___ Exercise material ___
(** The engine's operations, with their arguments other than the clock reading
    under which they run.  [OExpire] carries the first of its two readings. *)
Inductive Op :=
  | OSet (k v : bytes) (ttl : option Z) (c : SetCondition)
  | OGet (k : bytes)
  | ODel (k : bytes)
  | OIncrBy (k : bytes) (delta : Z)
  | OAppend (k suffix : bytes)
  | OStrlen (k : bytes)
  | OExpireAt (k : bytes) (at_ : Z)
  | OExpire (k : bytes) (ttl now_ttl : Z)
  | OTtl (k : bytes)
  | OPersist (k : bytes)
  | ODbsize
  | OExpiresCount
  | OFlushdb
  | OActiveExpire (sample : Z).

Inductive Reply :=
  | RWrite (r : WriteResult)
  | RValue (v : option bytes)
  | RInt (n : Z)
  | RBool (b : bool)
  | RTtl (r : TtlResult)
  | RNone.

(** Arguments the callers can pass. *)
Definition op_ok (o : Op) : Prop :=
  match o with
  | OIncrBy _ delta => is_i64 delta
  | OActiveExpire sample => 0 <= sample
  | _ => True
  end.

Section EngineRun.
Context `{Platform}.

Definition engine_step (now : Z) (o : Op) (e : StorageEngine) : Reply * StorageEngine :=
  match o with
  | OSet k v ttl c => let '(r, e) := set now k v ttl c e in (RWrite r, e)
  | OGet k => let '(r, e) := get now k e in (RValue r, e)
  | ODel k => let '(r, e) := del_one now k e in (RInt r, e)
  | OIncrBy k delta => let '(r, e) := incr_by now k delta e in (RWrite r, e)
  | OAppend k suffix => let '(r, e) := append now k suffix e in (RWrite r, e)
  | OStrlen k => let '(r, e) := strlen now k e in (RInt r, e)
  | OExpireAt k x => let '(r, e) := expire_at now k x e in (RBool r, e)
  | OExpire k ttl t0 => let '(r, e) := expire t0 now k ttl e in (RBool r, e)
  | OTtl k => let '(r, e) := ttl now k e in (RTtl r, e)
  | OPersist k => let '(r, e) := persist now k e in (RBool r, e)
  | ODbsize => let '(r, e) := dbsize now e in (RInt r, e)
  | OExpiresCount => let '(r, e) := expires_count now e in (RInt r, e)
  | OFlushdb => (RNone, flushdb e)
  | OActiveExpire sample => (RNone, (active_expire sample now e).2)
  end.

Fixpoint engine_run (tr : list (Z * Op)) (e : StorageEngine) : list Reply * StorageEngine :=
  match tr with
  | [] => ([], e)
  | (now, o) :: tr =>
      let '(r, e) := engine_step now o e in
      let '(rs, e) := engine_run tr e in
      (r :: rs, e)
  end.
End EngineRun.

(** * The specification *)

Module Map.

(** The bindings of [d] that have not expired at [t]. *)
Definition view (t : Z) (d : db) : db :=
  filter (fun kx => (match kx.2.2 with Some w => w <=? t | None => false end) = false) d.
___
Assignment: Which lines in the records above contain the string "OPersist"? Copy them.

Completed task:
  | OPersist (k : bytes)
  | OPersist k => let '(r, e) := persist now k e in (RBool r, e)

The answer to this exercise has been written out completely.